We have taken note of the information we received today about the events that took place on 4 March. Bolivia would once again like to express its firm and absolute condemnation of the use of chemicals as weapons, which is an unjustifiable and criminal act, regardless of where, when or by whom it is committed. This is a serious violation of international law and international peace and security, and we hope that it will be investigated by the appropriate bodies methodically, technically, thoroughly, conclusively and without politicization.
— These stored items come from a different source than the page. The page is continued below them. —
(** One stretch: the first sets [pending] and sends the request, the
    second appends the entry to the log as it is by then and clears
    [pending]. *)
Definition run_stretch (summary : FlightSummary) (ruleEvents : list RuleEvent)
    (e : Effect) (x : Stretch) : Effect :=
  match x with
  | Asked c =>
      {| requests := requests e ++ [request_of summary ruleEvents c];
         after := setPending true (after e) |}
  | Answered c =>
      {| requests := requests e;
         after := setPending false (appendLog (entry_of c) (after e)) |}
  end.

(** The requests sent and the hook state once the stretches of a schedule
    have run. *)
Definition execute (summary : FlightSummary) (ruleEvents : list RuleEvent)
    (schedule : list Stretch) (s : ConsoleState) : Effect :=
  foldl (run_stretch summary ruleEvents) {| requests := []; after := s |} schedule.

(** The calls of a schedule in the order they were made, and in the order
    they were answered. *)
Definition asks (schedule : list Stretch) : list Call :=
  omap (λ x, match x with Asked c => Some c | Answered _ => None end) schedule.

Definition replies (schedule : list Stretch) : list Call :=
  omap (λ x, match x with Answered c => Some c | Asked _ => None end) schedule.

End useAiConsole.


(** ** LoadingOverlay and UploadPanel *)

Module LoadingOverlay.



End LoadingOverlay.

Module UploadPanel.


End UploadPanel.

(** ** AiConsole *)

Module AiConsole.

(** The two [useState] cells of the component. *)
Record FormState : Type := {
  command : string;
  selectedPreset : option string
}.

(** Whether a string or [null] is truthy: [null] and the empty string
    are not. *)
Definition truthy (v : option string) : bool :=
  match v with
  | Some (String _ _) => true
  | _ => false
  end.

(** [presetWindow]: with a preset selected, the window of the first
    preset with that id, [undefined] when there is none; else the
    current window. *)
Definition presetWindow (st : FormState) (window : Q * Q) (presets : list PresetWindow)
    : option (Q * Q) :=
  if truthy (selectedPreset st) then
    pw_window <$>
      JS.find (λ preset, bool_decide (Some (pw_id preset) = selectedPreset st)) presets
  else Some window.

(** What [handleSubmit] does: the call of [onSubmit], if any, and the
    state of the form afterwards. *)
Record Submission : Type := {
  submitted : option (string * useAiConsole.CommandWindow);
  form_after : FormState
}.

(** [handleSubmit]. *)
Definition handleSubmit (st : FormState) (window : Q * Q) (presets : list PresetWindow)
    : Submission :=
  if useAiConsole.blank (command st) then {| submitted := None; form_after := st |}
  else
    let chosen := presetWindow st window presets in
    {| submitted :=
         Some (command st,
               {| useAiConsole.cw_start := JS.nullish (fst <$> chosen) (fst window);
                  useAiConsole.cw_end := JS.nullish (snd <$> chosen) (snd window) |});
       form_after := {| command := EmptyString; selectedPreset := selectedPreset st |} |}.

(** What a user does with the form: type a text, click the chip of a
    preset, submit while the strip shows [window]. *)
Inductive Gesture : Type :=
  | TypeText (text : string)
  | ClickChip (id : string)
  | Submit (window : Q * Q).

(** One gesture: the call of [onSubmit] it causes, if any, and the form
    afterwards. *)
Definition gesture (presets : list PresetWindow) (st : FormState) (g : Gesture)
    : Submission :=
  match g with
  | TypeText text =>
      {| submitted := None;
         form_after := {| command := text; selectedPreset := selectedPreset st |} |}
  | ClickChip id =>
      {| submitted := None;
         form_after := {| command := command st; selectedPreset := Some id |} |}
  | Submit window => handleSubmit st window presets
  end.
We have been following the news about the nerve-agent attack in Salisbury, in the United Kingdom. We would like to express our sympathy for and solidarity with the families of the victims, as well as the Government and the people of the United Kingdom. We have taken note of the letter that was circulated yesterday (S/2018/218, annex) from the Prime Minister of the United Kingdom addressed to the Secretary-General on the incident, and we thank the delegation of the United Kingdom for its briefing today. Our position on the use of chemical weapons is well known. We firmly condemn any use of chemical weapons by any State or non-State actor. The use of chemicals as weapons is unacceptable and constitutes a serious violation of international law. That said, we hope that the necessary independent investigation into the incident in Salisbury will be conducted and also vetted, including through consultation and the exchange of information on the basis of the relevant provisions of the Chemical Weapons Convention, with a view to bringing those responsible to justice. We believe that cooperation in good faith between Russia and the United Kingdom will be critical to ensuring that this issue does not get out of hand and undermine relations between the two countries even further. In that regard, we hope and trust that given the very justifiable concern of the United Kingdom, all those concerned will cooperate fully so that the matter can be addressed fairly and in a way that will help to allay the concerns of the United Kingdom.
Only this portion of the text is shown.